Crítica de Earthquake Bird / La música del terremoto

Tokio, 1989. Una extranjera reservada debe responder ante la policía por el asesinato de su amiga tras haberse involucrado en un triángulo amoroso con un fotógrafo local.

Earthquake Bird, Alicia Vikander, Riley Keough

El trino que anuncia el temblor vacío.

Amar los terremotos o armar un terremoto. De esos juegos de la lengua que se nos permite, porque la palabra, y la imagen, da para eso: para decir algo que parece ser igual, pero que es completamente distinto. La estética, como esa parte de la filosofía que estudia la belleza, y que, en nuestro tiempo lleno de inclusiones vitales, también se encarga de lo feo.

Alicia Vikander encarna a Lucy Fly -jugamos sobre fly: volar-, una mujer hecha pez en el agua en una de las culturas milenarias más difíciles de aprehender: la japonesa. La actriz sueca, con un japonés fluidísimo, representa un personaje envuelto en el gris patente de la tristeza: su depresión, venida por una serie de experiencias ¿fortuitas? con la muerte, la hace sentirse repelente, fea, indeseable. Su encuentro, que el azar es Zeus y Hades en la película, con Teiji Matsuda (Naoki Kobayashi), un fotógrafo furtivo que irrumpe en lo fortuito de una acera rumbo a la continuidad de la rutina; y Lily Bridges (Riley Keough), una norteamericana de molde, salida de una caja de cereales.

Earthquake Bird es la historia de un triángulo amoroso, que, como el contraste de sus personajes, desvirtúa la esencia del thriller como género rey de sensaciones incómodas, al contradecirse en un guion complaciente, donde se pinta la soledad de un ave muda y fría, parca como las maneras asiáticas de enfrentarse a la vida, sin llegar a la poesía humanista del cine de Ozu, para dejarse hacer y pasar como el terremoto. Los movimientos telúricos, los reales y los emocionales, estos últimos esparcidos en una atemporalidad sin marca, recalcando el placer de lo superficial y lo simbólico donde la sustancia se pierde en lo previsible y maniqueo, son choques de placas tectónicas que esperan, inevitablemente, la generación de una vibración voraz, cuya belleza se expresa a través del trino de los pájaros que rompen el silencio después de la tensión. Y ya.

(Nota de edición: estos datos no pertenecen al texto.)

(** The eviction loop of [insert]. Each turn takes an entry off the recency map, so
    the size of that map bounds the turns. *)
Fixpoint evict (fuel : nat) (size : Z) (c : ByteCache) : ByteCache :=
  match fuel with
  | O => c
  | S fuel =>
    if max_bytes c <? as_u64 (resident c + size) then
      match pop_first (by_recency c) with
      | None => c
      | Some (_, victim, recency) =>
        match entries c !! victim with
        | Some (evicted, _) =>
          evict fuel size
            (mk_cache (delete victim (entries c)) recency
               (resident c - (zlen evicted `min` resident c)) (tick c) (max_bytes c)
               (count_eviction (stats c)))
        | None =>
          evict fuel size
            (mk_cache (entries c) recency (resident c) (tick c) (max_bytes c) (stats c))
        end
      end
    else c
  end.

(** The entry already under the key, if any, goes first. *)
Definition forget (key : Key) (size : Z) (c : ByteCache) : ByteCache :=
  match entries c !! key with
  | Some (_, old_tick) =>
    mk_cache (delete key (entries c)) (delete old_tick (by_recency c))
      (resident c - (size `min` resident c)) (tick c) (max_bytes c) (stats c)
  | None => c
  end.

Definition cache_insert (key : Key) (bs : bytes) (c : ByteCache) : ByteCache :=
  let size := zlen bs in
  if max_bytes c <? size then c else
  let c := forget key size c in
  let c := evict (S (base.size (by_recency c))) size c in
  let tick := as_u64 (tick c + 1) in
  mk_cache (<[key := (bs, tick)]> (entries c)) (<[tick := key]> (by_recency c))
    (as_u64 (resident c + size)) tick (max_bytes c) (stats c).

(** [stats()] and [reset_stats()]. *)
Record CacheStatsSnapshot : Type := mk_snapshot {
  sn_hits : Z; sn_misses : Z; sn_bytes_fetched : Z; sn_evictions : Z; sn_bytes_resident : Z;
}.
Definition cache_stats (c : ByteCache) : CacheStatsSnapshot :=
  mk_snapshot (hits (stats c)) (misses (stats c)) (bytes_fetched (stats c))
    (evictions (stats c)) (resident c).
Definition reset_stats (c : ByteCache) : ByteCache := set_stats (mk_stats 0 0 0 0) c.

(** * Fetching *)

Section fetch.
(** The object store: [get_range] of [object_store::ObjectStore]. *)
Context {St : Type} (get_range : string → Z → Z → M St bytes).

Definition on_cache {A} (f : ByteCache → A * ByteCache) : M (ByteCache * St) A := λ '(c, s),
  let '(a, c) := f c in (Ok a, (c, s)).
Definition on_store {A} (m : M St A) : M (ByteCache * St) A :=
  m_zoom snd (λ s st, (fst st, s)) m.
Definition upd_cache (f : ByteCache → ByteCache) : M (ByteCache * St) unit :=
  m_modify (λ '(c, s), (f c, s)).

Definition fetch_range (path : string) (start end_ : Z) : M (ByteCache * St) bytes :=
  let key := mk_key path start end_ in
  hit ← on_cache (cache_get key);
  match hit with
  | Some bs => mret bs
  | None =>
    _ ← upd_cache (λ c, set_stats (count_miss (stats c)) c);
    bs ← on_store (get_range path start end_);
    _ ← upd_cache (λ c, set_stats (count_fetched (zlen bs) (stats c)) c);
    _ ← upd_cache (cache_insert key bs);
    mret bs
  end.

(** [get_byte_ranges]. The source starts the fetches together and joins them; here
    each runs to its end before the next, one of the schedules of that join; [Fetch.v] has them all. *)
Fixpoint get_byte_ranges (path : string) (ranges : list (Z * Z)) : M (ByteCache * St) (list bytes) :=
  match ranges with
  | [] => mret []
  | (s, e) :: ranges =>
    bs ← fetch_range path s e;
    rest ← get_byte_ranges path ranges;
    mret (bs :: rest)
  end.

(** [get_metadata]: parsed footers, remembered per path. [load] is
    [ParquetMetaDataReader::load_and_finish], which reads through the fetcher. *)
Context {Meta : Type}.
Context (load : (Z → Z → M (ByteCache * St) bytes) → Z → M (ByteCache * St) Meta).

(** [MetadataCache]: its map. It is never emptied. *)
Definition MetadataCache : Type := gmap string Meta.
Definition metadata_new : MetadataCache := ∅.
Definition metadata_get (path : string) (metas : MetadataCache) : option Meta := metas !! path.
Definition metadata_insert (path : string) (meta : Meta) (metas : MetadataCache) : MetadataCache :=
  <[path := meta]> metas.

(** [RangeFetcher] and [CachedReader]. The store and the two caches behind their
    [Arc]s are shared: they are the state. *)
Record RangeFetcher : Type := mk_fetcher { rf_path : string }.
Record CachedReader : Type := mk_reader { fetcher : RangeFetcher; cr_file_size : Z }.

Definition reader_new (path : string) (file_size : Z) : CachedReader :=
  mk_reader (mk_fetcher path) file_size.

(** [CachedReader::fetch], [get_bytes] and [MetadataFetch::fetch] are this call. *)
Definition fetch (f : RangeFetcher) (start end_ : Z) : M (ByteCache * St) bytes :=
  fetch_range (rf_path f) start end_.

Definition get_metadata (reader : CachedReader) : M (MetadataCache * (ByteCache * St)) Meta :=
  let path := rf_path (fetcher reader) in
  '(metas, _) ← m_get;
  match metadata_get path metas with
  | Some meta => mret meta
  | None =>
    meta ← m_zoom snd (λ x st, (fst st, x)) (load (fetch (fetcher reader)) (cr_file_size reader));
    _ ← m_modify (λ '(metas, x), (metadata_insert path meta metas, x));
    mret meta
  end.
End fetch.

(** * The invariant *)

(** The bytes of all entries. *)
Definition entries_size (m : gmap Key (bytes * Z)) : Z :=
  foldr (λ x n, zlen x.2.1 + n) 0 (map_to_list m).

Record cache_inv (c : ByteCache) : Prop := {
  ci_entry k bs t : entries c !! k = Some (bs, t) → by_recency c !! t = Some k ∧ 0 < t ≤ tick c;
  ci_recency t k : by_recency c !! t = Some k → ∃ bs, entries c !! k = Some (bs, t);
  ci_resident : resident c = entries_size (entries c);
  ci_bound : resident c ≤ max_bytes c < 2 ^ 63;
  ci_tick : 0 ≤ tick c;
}.

Lemma foldr_size_perm l1 l2 :
  l1 ≡ₚ l2 →
  foldr (λ (x : Key * (bytes * Z)) n, zlen x.2.1 + n) 0 l1 =
  foldr (λ (x : Key * (bytes * Z)) n, zlen x.2.1 + n) 0 l2.
Proof. induction 1; simpl; lia. Qed.

Lemma entries_size_delete m k bs t :
  m !! k = Some (bs, t) → entries_size m = zlen bs + entries_size (delete k m).
Proof.
  intros Hk. unfold entries_size.
  rewrite <- (foldr_size_perm _ _ (map_to_list_delete m k (bs, t) Hk)). done.
Qed.
Lemma entries_size_insert m k bs t :
  m !! k = None → entries_size (<[k := (bs, t)]> m) = zlen bs + entries_size m.
Proof.
  intros Hk. unfold entries_size. rewrite (foldr_size_perm _ _ (map_to_list_insert m k (bs, t) Hk)).
  done.
Qed.
Lemma entries_size_nonneg m : 0 ≤ entries_size m.
Proof.
  unfold entries_size. induction (map_to_list m) as [|x l IH]; simpl; [lia |].
  pose proof (zlen_nonneg x.2.1). lia.
Qed.
Lemma entries_size_replace m k bs t t' :
  m !! k = Some (bs, t) → entries_size (<[k := (bs, t')]> m) = entries_size m.
Proof.
  intros Hk. rewrite <- insert_delete_eq, entries_size_insert by apply lookup_delete_eq.
  by rewrite <- (entries_size_delete m k bs t).
Qed.

Lemma first_tick_spec m :
  match first_tick m with
  | Some t => is_Some (m !! t) ∧ ∀ u, is_Some (m !! u) → t ≤ u
  | None => m = ∅
  end.
Proof.
  assert (∀ l : list Z, match foldr (λ t o, match o with None => Some t | Some u => Some (t `min` u) end) None l with
    | Some t => t ∈ l ∧ ∀ u, u ∈ l → t ≤ u | None => l = [] end) as Hl.
  { induction l as [|x l IH]; simpl; [done |].
    destruct (foldr _ None l) as [u|].
    - destruct IH as [Hu Hmin]. split.
      + destruct (Z.min_spec x u) as [[_ ->]|[_ ->]]; [by left | by right].
      + intros v Hv. apply elem_of_cons in Hv as [->|Hv]; [lia |]. specialize (Hmin v Hv). lia.
    - subst l. split; [by left |]. intros v Hv. apply list_elem_of_singleton in Hv as ->. lia. }
  specialize (Hl (map_to_list m).*1). unfold first_tick.
  assert (∀ t, t ∈ (map_to_list m).*1 ↔ is_Some (m !! t)) as Hiff.
  { intros t. rewrite list_elem_of_fmap. split.
    - intros ([t' k] & -> & Hin). apply elem_of_map_to_list in Hin. eauto.
    - intros [k Hk]. exists (t, k). by rewrite elem_of_map_to_list. }
  destruct (foldr _ None _) as [t|].
  - destruct Hl as [Ht Hmin]. rewrite Hiff in Ht. split; [done |]. intros u. rewrite <- Hiff. apply Hmin.
  - apply fmap_nil_inv in Hl. by apply map_to_list_empty_iff.
Qed.

(** * What the operations do *)

Lemma cache_new_inv n : 0 ≤ n < 2 ^ 63 → cache_inv (cache_new n).
Proof.
  intros Hn. split; simpl; try done; lia.
Qed.

Lemma as_u64_succ t : 0 ≤ t < u64_max → as_u64 (t + 1) = t + 1.
Proof. unfold u64_max, as_u64. intros. apply Z.mod_small. lia. Qed.

Lemma cache_get_inv key c :
  cache_inv c → tick c < u64_max → cache_inv (cache_get key c).2.
Proof.
  intros I Ht. unfold cache_get. destruct (entries c !! key) as [[bs old]|] eqn:E; [| done].
  pose proof (ci_tick _ I) as Htick. simpl. rewrite as_u64_succ by lia.
  destruct (ci_entry _ I _ _ _ E) as [Er Hold].
  split; simpl.
  - intros k b t Hk. destruct (decide (k = key)) as [->|Hne].
    + rewrite lookup_insert_eq in Hk. injection Hk as <- <-. rewrite lookup_insert_eq.
      split; [done | lia].
    + rewrite lookup_insert_ne in Hk by done. destruct (ci_entry _ I _ _ _ Hk) as [Hr Hb].
      rewrite lookup_insert_ne by lia. rewrite lookup_delete_ne; [split; [done | lia] |].
      intros <-. congruence.
  - intros t k Hk. destruct (decide (t = tick c + 1)) as [->|Hne].
    + rewrite lookup_insert_eq in Hk. injection Hk as <-. exists bs. by rewrite lookup_insert_eq.
    + rewrite lookup_insert_ne in Hk by done. apply lookup_delete_Some in Hk as [Hne' Hk].
      destruct (ci_recency _ I _ _ Hk) as [b Hb]. exists b.
      rewrite lookup_insert_ne; [done |]. intros <-. congruence.
  - rewrite (entries_size_replace _ _ _ _ _ E). apply I.
  - apply I.
  - lia.
Qed.

(** Taking one entry out of both maps. *)
Lemma remove_entry_inv c k bs t s :
  cache_inv c → entries c !! k = Some (bs, t) →
  cache_inv (mk_cache (delete k (entries c)) (delete t (by_recency c))
    (resident c - (zlen bs `min` resident c)) (tick c) (max_bytes c) s) ∧
  resident c - (zlen bs `min` resident c) = resident c - zlen bs.
Proof.
  intros I E. pose proof (entries_size_delete _ _ _ _ E) as Hs.
  pose proof (entries_size_nonneg (delete k (entries c))) as Hnn.
  pose proof (ci_resident _ I) as Hr. pose proof (ci_bound _ I) as Hb.
  pose proof (zlen_nonneg bs) as Hz. destruct (ci_entry _ I _ _ _ E) as [Er _].
  split; [| lia]. split; simpl.
  - intros k' b' t' Hk. apply lookup_delete_Some in Hk as [Hne Hk].
    destruct (ci_entry _ I _ _ _ Hk) as [Hr' Ht']. split; [| done].
    apply lookup_delete_Some. split; [| done]. intros <-. congruence.
  - intros t' k' Hk. apply lookup_delete_Some in Hk as [Hne Hk].
    destruct (ci_recency _ I _ _ Hk) as [b Hb']. exists b.
    apply lookup_delete_Some. split; [| done]. intros <-. congruence.
  - lia.
  - lia.
  - apply I.
Qed.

Earthquake Bird, Alicia Vikander, Riley Keough

Teiji habla simpático sobre la anécdota de quedarse solo en un cuarto oscuro. De su amor a la fotografía a partir de la oscuridad. Es su alma un rescoldo que anuncia un hueco, donde Lucy, desvalida, busca guarecerse. Pero ella siempre pareciera estar sola, desvanecida entre la muchedumbre que la aglutina, en el verde del monte donde dormita un pesar, en la distancia emocional de sentirse, a pesar del degradé expresivo en el trabajo íntimo de Teiji, donde lo sobrepasan las esquinas frías de los edificios, los reflejos en los charcos, los ángulos arquitectónicos donde lo más llamativo es la falta de gente, de humanidad.

¿Será Lucy capaz de querer «volar» ante la tragedia? Decir que la muerte la sigue y sentirse propia de una maldición llena de un efectismo tramposo que deja en el espectador más dudas que certezas: porque un terremoto mueve todo, destempla las columnas, arrebata los techos, rompe los vidrios, dejando solo la penumbra de volver a comenzar la vida solo para esperar lo siguiente. Es Japón un país sísmico, y el film de Wash Westmoreland, desde los créditos, trata de ser respetuoso o, quizá, emular la calma estética que mueve los espíritus de los que lo tocan: ya sea en su cine, su literatura, o en cualquiera de sus manifestaciones del arte. Pero el director -y también guionista, adaptador de la novela homónima de Susanna Jones– se queda en el tintero o vuelve, como Lucy y sus terremotos, a usar el bastón de la cultura en la que es nativo. No deja reflexionar al espectador, sino que asume, sin más, que no somos capaces de entender el silencio después de la tragedia, añadiendo extractos posiblemente imaginados por su protagonista, que ni suman ni restan, pero están allí, solo para hacer la finta del susto como elemento fatuo, cual tetera que anuncia algo que no pasa, dejando el mensaje final de «Shit Happens» (Las cosas pasan). Los bellos planos, la cinematografía evocadora, no es suficiente.